Of course, this is true for debates outside the web as well, and for the most part, it always has been. Except for the narrowest kind of technical debate, confined to the pages of one or two specialized academic journals, debates have always become highly distributed, with pieces of the field ignoring one another simply because they don't know of one another's existence.
Yet this seems to be more of an issue on the web; or at least, it feels that way. I started off idly imagining that all this wonderful technology of RSS feeds and aggregators and trackbacks and pings should somehow result in a log which catalogs all the "he said/she said" in some neat orderly fashion. And then I thought: How would I do it if I were watching a debate in the field? There's no conventional procedure; I could try some sort of sequence analysis (see Abbott 1995 for a review), but those techniques are about analyzing data in a formal way once you've got it in some appropriate form. So here's a nice methods problem: how can we capture, represent, and store the sequence and organization of a debate on the web, as automatically as possible? What would we have to do?
Ultimately, of course, we'd like to be able to say something about debates. When do they become polarized into irreconcilable camps, when do they get resolved quickly, and when do they drag on over long periods without much progress? When do they stay confined to a few participants, and when do we get "piling on", where seemingly everyone finds it necessary to have a public opinion? Lots of work to do.
Abbott, A. 1995. “Sequence analysis: New methods for old ideas.” Annual Review of Sociology 21: 93-113.

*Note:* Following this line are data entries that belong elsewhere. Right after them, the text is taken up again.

(** * StockLab backtest engine: indicators, signals, trade simulation

    A shallow embedding of the numeric core of [src/App.tsx] ([clamp],
    [mean], [std], [sma], [rsi], [lastN], [computeATRSeries],
    [computeMaxDrawdownFromCurve], [computeVolumeRatioSeries],
    [buildBacktestSignalTrend], [buildBacktestSignalMeanRev],
    [backtestFromSignal]), of its weekly bars ([resampleToWeek]) and of its
    event dates ([toGdeltDatetime], [parseEventDateToIso],
    [buildEventCountByDate]), with the properties of this code that the
    specification states and further properties read off the code.

    TypeScript's [number] is modelled twice.

    In the first model a [num] is an exact rational, or one of the three
    non-finite values [NaN], [+Infinity], [-Infinity].  The non-finite
    values follow the rules of JavaScript arithmetic and comparison; finite
    arithmetic is exact and there is one zero (no [-0]).  What is proved in
    this model is of three kinds: structure, counting and comparison, where
    rounding has no part; bounds that rounding to nearest and overflow to
    [+Infinity] keep (a value that is [NaN] or not below a bound); and
    values computed from whole numbers whose sums stay within [2^53], which
    binary64 computes exactly.

    In the second model, the module [B64], a number is a binary64 value of
    IEEE 754 and every operation rounds as the machine does.  It carries
    the Sharpe ratio, whose zero-variance case is decided by rounding, and
    the runs on which overflow shows.

    Arrays are lists, [number | null] is [option num], the object
    [eventCountByDate] is a finite map of its own entries, read with the
    names that every object inherits in mind, and the counters of trades,
    wins and losses are natural numbers.  A text is a [string], read as the
    list of its code units; the type holds the texts whose code units are
    below 256. *)

From Stdlib Require Import QArith Qreduction Qabs Lqa Lia List Bool String
  Ascii Sorted SpecFloat.
From stdpp Require Import gmap strings.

As far as technical solutions go, I think it would be pretty easy to keep track of who said what when. I wrote down some ideas on this topic the other day:
http://laniels.org/cgi-bin/weblog?rightframe=2003-07-31#2003-07-31_threading
It requires some changes to HTML, however, which are unlikely given how slowly the standards-making bodies work. But basically, I'd like a way to indicate how you found a weblog (call it a "via" attribute) and what you're responding to (just like in emails).

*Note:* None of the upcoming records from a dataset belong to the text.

(** * FloatCtrl: the bounded numeric text entry of [lib/wx/wxlib.py]

    A shallow embedding of [set_float], [closure] and [FloatCtrl] (Python 2,
    wxPython), with the properties of the control stated and proved over it.

    Modelling conventions.
    - A Python [float] is an IEEE-754 binary64 number: [spec_float] of the
      Standard Library, compared with [SFltb].  Python 2 orders [None] below
      every number, and [__CheckValid] relies on it.
    - The builtins the source calls but does not define ([float(str)], the
      [%] formatting operator, [fpformat.fix]) and the caret policy of
      [wx.TextCtrl.SetValue] are the fields of the class [PyEnv]: every
      theorem holds for all of them.
    - The widget ([wx.TextCtrl]) is the display part of the state record:
      text, selection, colours.  [wx.Bell] and the calls of the user's action
      are logged in the state.
    - A method that can raise is a computation in the monad [M]: the state
      after the call, and either the exception or the result.  The state is
      kept when an exception is raised, as attribute assignments are in
      Python.
    - The toolkit delivers events between method calls: [onChar] and [onText]
      are operations of their own, and [wx.TextCtrl.SetValue] is the
      replacement of the text; the text event it announces reaches [onText]
      as a later step. *)

From Stdlib Require Import ZArith String Ascii List Bool Lia.
From Stdlib Require Import Floats.SpecFloat.
From stdpp Require Import base gmap strings pretty.

Local Open Scope string_scope.

(** ** Python values *)

(** [float]: binary64. *)
Definition float : Type := spec_float.

Definition prec64 : Z := 53.
Definition emax64 : Z := 1024.

(** The float nearest to an integer, as [float(n)] gives it. *)
Definition float_of_Z (z : Z) : float := binary_normalize prec64 emax64 z 0 false.

(** The values that reach [set_float] and [SetValue]: [None], a string or a
    float. *)
Inductive pyval : Type :=
  | PyNone
  | PyStr (s : string)
  | PyFloat (x : float).

Definition pyval_of (o : option float) : pyval :=
  match o with
  | None => PyNone
  | Some x => PyFloat x
  end.

(** [value == None] *)
Definition is_PyNone (v : pyval) : bool :=
  match v with
  | PyNone => true
  | _ => false
  end.

Inductive exn : Type :=
  | TypeError
  | ValueError
  | OverflowError.

(** [a < b] and [a > b] of Python 2 on [None] and floats: [None] is below
    every float, and a comparison with a NaN is false. *)
Definition py_lt (a b : option float) : bool :=
  match a, b with
  | None, None => false
  | None, Some _ => true
  | Some _, None => false
  | Some x, Some y => SFltb x y
  end.

Definition py_gt (a b : option float) : bool := py_lt b a.

(** [a <= b] and [a < b] on floats, for the statements. *)
Definition float_le (x y : float) : bool := SFleb x y.
Definition float_lt (x y : float) : bool := SFltb x y.

Definition is_nan (x : float) : bool :=
  match x with
  | S754_nan => true
  | _ => false
  end.

(** ** Strings *)

(** The whitespace of [str.strip()]: tab, newline, vertical tab, form feed,
    carriage return, space. *)
Definition is_space (c : ascii) : bool :=
  match N_of_ascii c with
  | 9%N | 10%N | 11%N | 12%N | 13%N | 32%N => true
  | _ => false
  end.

In fact, it surprises me that there isn't some generalized way of saying "I found this resource [email, web page, whatever] at location X, and I am replying to the resource at location Y." The Web wasn't designed with this sort of conversation in mind, so I think it'll soon need to be retrofitted to make it work. Or maybe when the Web moves to full XML, we won't need to wait for a standards-making body to add a new attribute to HTML links.
Posted by: Steve Laniel | August 04, 2003 at 08:55 AM
Hi--
Your email address doesn't seem to work. Send me a working addresss via email. Thanks.
EMG
Posted by: EMG | August 05, 2003 at 01:40 PM
Even though it's not possible to quite get the "via" tag, it would seem to be easy to get "close enough". I tend to see, after all, bloggers write things like "I found over HERE this argument that ....."
If you scrape those messages (via trackback?), you're halfway there.
Now, no-one is (to my knowldege) doing the nice "TAG = DISAGREE" that might be necessary, but that might be derivable just from the communities. Hm. Now I feel like I need to check out the link structure of what the graph looks like, but surely there's some useful features you could derive quickly: the "dogpile" (*everyone* links to Instapundit), the "thread" (tacitus responds to dailykos responds to tacitus), the "meme" (i hate that term, but in which everyone links to a non-blog source), and so on.
Posted by: Dan | August 07, 2003 at 12:55 AM